Grief is a long journey. How do you know when you’ve “conquered” your grief? What do you consider success when it comes to grieving?
What Is Success?
Success can be defined as the accomplishment of an aim or purpose. And usually, it’s fairly clear-cut and obvious whether or not success was achieved. Getting promotions at work, finishing a difficult project, or putting together a piece of furniture correctly are some examples. But what about success in grief? What does that look like?
Success in Grief
Success in grief is not as clear-cut and easy to recognize. Also, everyone has different goals and ideas on what success looks like for grievers. To me, success in grief very much depends on where you are on your grief journey. At first, it’s honestly just about making it through the day somehow. Getting out of bed, remembering to eat meals, being able to go to the grocery store without breaking down in tears in the middle of the aisle… That’s success! Then, finding tiny glimmers of joy again here and there… That’s success! Perhaps after a while, you might start a new hobby or start going places… That’s success! And after many years, you might have adjusted to post-loss life and be happy (or mostly happy) again.
Unrealistic Expectations
As I said in my previous post, there often are unrealistic expectations that you should be “back to normal” at a certain point in time. This isn’t helpful at all. Instead, you should be proud of your accomplishments, no matter how small they may seem.
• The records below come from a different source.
Lemma numbered_lookup m fs i x : numbered m fs = true → fs !! i = Some x → x.1 = wrap64 (Z.of_nat i + m).
Proof.
  intros Hn Hi. unfold numbered in Hn. rewrite forallb_forall in Hn. apply Z.eqb_eq.
  apply (Hn (i, x)), list_elem_of_In, elem_of_lookup_imap. by exists i, x.
Qed.

(** Rows of the batch that have the numbers from [m] on are its first ones: a result that
    breaks off does not pass for another one, only for a shorter one. *)
Lemma numbered_batch bs m n fs :
  Z.of_nat (length bs) < 2 ^ 63 → Z.of_nat (m + length fs) < 2 ^ 63 →
  fs ⊆ batch bs m n → numbered (Z.of_nat m) fs = true →
  fs = batch bs m (length fs) ∧ (m + length fs ≤ m `max` length bs)%nat.
Proof.
  intros Hl Hlf Hsub Hnum.
  assert (∀ i x, fs !! i = Some x → ∃ b, bs !! (m + i)%nat = Some b ∧ x = (Z.of_nat (m + i), EncodeToString b)) as Hx.
  { intros i x Hi. pose proof (lookup_lt_Some _ _ _ Hi). pose proof (numbered_lookup _ _ _ _ Hnum Hi) as Hid.
    apply list_elem_of_lookup_2, Hsub, list_elem_of_lookup in Hi as [j Hj].
    apply batch_index in Hj as (_ & b & Hb & ->); [|done].
    cbn in Hid.
    rewrite wrap64_id in Hid by (unfold int64_range, min_int64, max_int64; lia).
    replace (m + i)%nat with (m + j)%nat by lia. by exists b. }
  split.
  - apply list_eq. intros i. destruct (fs !! i) as [x|] eqn:Hi.
    + pose proof (lookup_lt_Some _ _ _ Hi). destruct (Hx i x Hi) as (b & Hb & ->).
      by rewrite batch_lookup, Hb by (done || lia).
    + apply lookup_ge_None in Hi. unfold batch. by rewrite lookup_take_ge by lia.
  - destruct (decide (fs = [])) as [->|Hne]; [simpl; lia|].
    destruct (lookup_lt_is_Some_2 fs (length fs - 1)) as [x Hi]; [by destruct fs; [|simpl; lia]|].
    destruct (Hx _ _ Hi) as (b & Hb%lookup_lt_Some & _). lia.
Qed.

Lemma str_len_pos s : s ≠ ""%string → (0 < str_len s)%nat.
Proof. destruct s; [done|simpl; lia]. Qed.

Section reader_facts.
Context `{BlockDB D} (table : string) (Htable : table_name table = true).
Context (bs : list string) (Hne : Forall (λ b, b ≠ ""%string) bs).
Context (N : nat) (HN : (0 < N)%nat) (Hsmall : Z.of_nat (length bs) + Z.of_nat N < 2 ^ 63).
Context (d : D) (Hrows : table_rows table d = Some (file_rows bs)).

(** The error of a query. *)
Definition query_failed (e : error) : Prop :=
  e ≠ EOF ∧ ∃ lo hi, int64_range lo ∧ int64_range hi ∧ SelectBlocks (select_blocks table lo hi) d = (Fail e, d).

(** The result of some query breaks off ([rows.Err]), or a query fails with the error that
    stands for the end of a file. *)
Definition breaks_off : Prop :=
  ∃ lo hi r, int64_range lo ∧ int64_range hi ∧ SelectBlocks (select_blocks table lo hi) d = (r, d) ∧
    (r = Fail EOF ∨ ∃ rows e, r = Ok (rows, Some e)).

(** What is known of results that break off: with [False] for [broken], that there are none. *)
Context (broken : Prop) (Hbroken : breaks_off → broken).

(** The reader stands before block number [k]; its fragments are the rows from [lo] to [m].
    A batch that is not full is taken for the last one. *)
Definition at_block (r : reader) (k : nat) : Prop :=
  is_open r = true ∧ r_table r = table ∧ rowBufSize r = Z.of_nat N ∧
  ∃ lo m, rowIdx r = Z.of_nat m ∧ (lo ≤ m ≤ length bs)%nat ∧ fragments r = batch bs lo (m - lo) ∧
    (lo + fragmentIdx r)%nat = k ∧ (k ≤ m)%nat ∧ (m - lo ≤ N)%nat ∧
    ((m - lo < N)%nat → (0 < m)%nat → m = length bs ∨ broken).

Lemma batch_length lo n : (lo + n ≤ length bs)%nat → length (batch bs lo n) = n.
Proof. intros Hl. unfold batch. rewrite length_take, length_drop, file_rows_length. lia. Qed.

Ltac in_range := unfold int64_range, min_int64, max_int64; lia.

(** The rows of a query that pass the check of the numbers. *)
Lemma select_batch m : (m ≤ length bs)%nat →
  ∃ res, SelectBlocks (select_blocks table (Z.of_nat m) (Z.of_nat m + Z.of_nat N)) d = (res, d) ∧
  match res with
  | Ok (rows, _) => (length rows ≤ N)%nat ∧
      (numbered (Z.of_nat m) (merge_sort by_id rows) = false → broken) ∧
      (numbered (Z.of_nat m) (merge_sort by_id rows) = true →
       ∃ n, merge_sort by_id rows = batch bs m n ∧ (n ≤ N)%nat ∧ (m + n ≤ length bs)%nat ∧
         ((n < N)%nat → (m + n)%nat = length bs ∨ broken))
  | Fail e => e = EOF ∧ broken ∨ query_failed e
  | _ => False
  end.
Proof.
  intros Hm. destruct (select_law table (Z.of_nat m) (Z.of_nat m + Z.of_nat N) d Htable) as (res & Hsel & Hf & Hp);
    [in_range..|]. exists res. split; [done|].
  destruct res as [[rows err]|e| |]; try done; cycle 1.
  { destruct (decide (e = EOF)) as [->|He]; [left; split; [done|]|right; split; [done|]].
    - apply Hbroken. exists (Z.of_nat m), (Z.of_nat m + Z.of_nat N), (Fail EOF). split_and!; [in_range..|done|by left].
    - exists (Z.of_nat m), (Z.of_nat m + Z.of_nat N). split_and!; [in_range..|done]. }
  destruct (Hp rows err _ eq_refl Hrows) as [Hsub Hall]. rewrite <- Nat2Z.inj_add in Hsub, Hall.
  assert (rows ⊆+ batch bs m N) as Hsubb by (by rewrite <- filter_batch by lia).
  pose proof (submseteq_length _ _ Hsubb) as Hlen. unfold batch in Hlen. rewrite length_take, length_drop, file_rows_length in Hlen.
  split; [lia|].
  assert (broken ∨ merge_sort by_id rows = batch bs m N) as Hor.
  { destruct err as [er|]; [left|right; apply sort_batch; [lia|by apply Hall]].
    apply Hbroken. exists (Z.of_nat m), (Z.of_nat m + Z.of_nat N), (Ok (rows, Some er)).
    split_and!; [in_range..|done|right; by eexists _, _]. }
  assert (length (merge_sort by_id rows) = length rows) as Hms by (by rewrite merge_sort_Permutation).
  split.
  - intros Hn. destruct Hor as [|Heq]; [done|]. rewrite Heq in Hn. exfalso. revert Hn.
    apply not_false_iff_true, forallb_forall. intros [i x] Hi%list_elem_of_In.
    apply elem_of_lookup_imap in Hi as (j & y & [= <- <-] & Hx).
    apply batch_index in Hx as (Hj & b & Hbj & ->); [|lia]. apply lookup_lt_Some in Hbj. apply Z.eqb_eq. cbn.
    rewrite wrap64_id; [lia|in_range].
  - intros Hn. exists (length rows). destruct (numbered_batch bs m N (merge_sort by_id rows)) as [Heq Hle];
      [lia|lia| |done|].
    { intros x Hx. rewrite merge_sort_Permutation in Hx. by eapply elem_of_submseteq. }
    rewrite Hms in Heq, Hle. split_and!; [done|lia|lia|]. intros Hlt.
    destruct Hor as [|Hfull]; [by right|left]. rewrite Hfull in Hms. unfold batch in Hms.
    rewrite length_take, length_drop, file_rows_length in Hms. lia.
Qed.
There’s No “Getting Over It”
There’s also a common misconception that you will get over it at some point. And I admit, prior to my own loss, I thought so too. If you haven’t experienced the loss of someone very close and important to you, it’s hard to grasp what dramatic and far-reaching impact it can have on your life. So if we measure success in grief by the ability to “get over it,” I doubt many grievers would ever be considered successful in their grief journey. How can we “get over it” when the person we lost will always be a part of us? We cannot simply forget them, nor should we.
Let’s Redefine Success in Grief
There’s no clear finish line in grief. Success in grief isn’t about forgetting or getting over the ones we lost. It’s about learning to function and live again after loss. It’s about healing and being able to enjoy life again. Let’s redefine success in grief as every little step forward, every moment of joy, every brave solo excursion and every new adaptation to life after loss. Success in grief is all those tiny baby steps that move us forward on this difficult journey.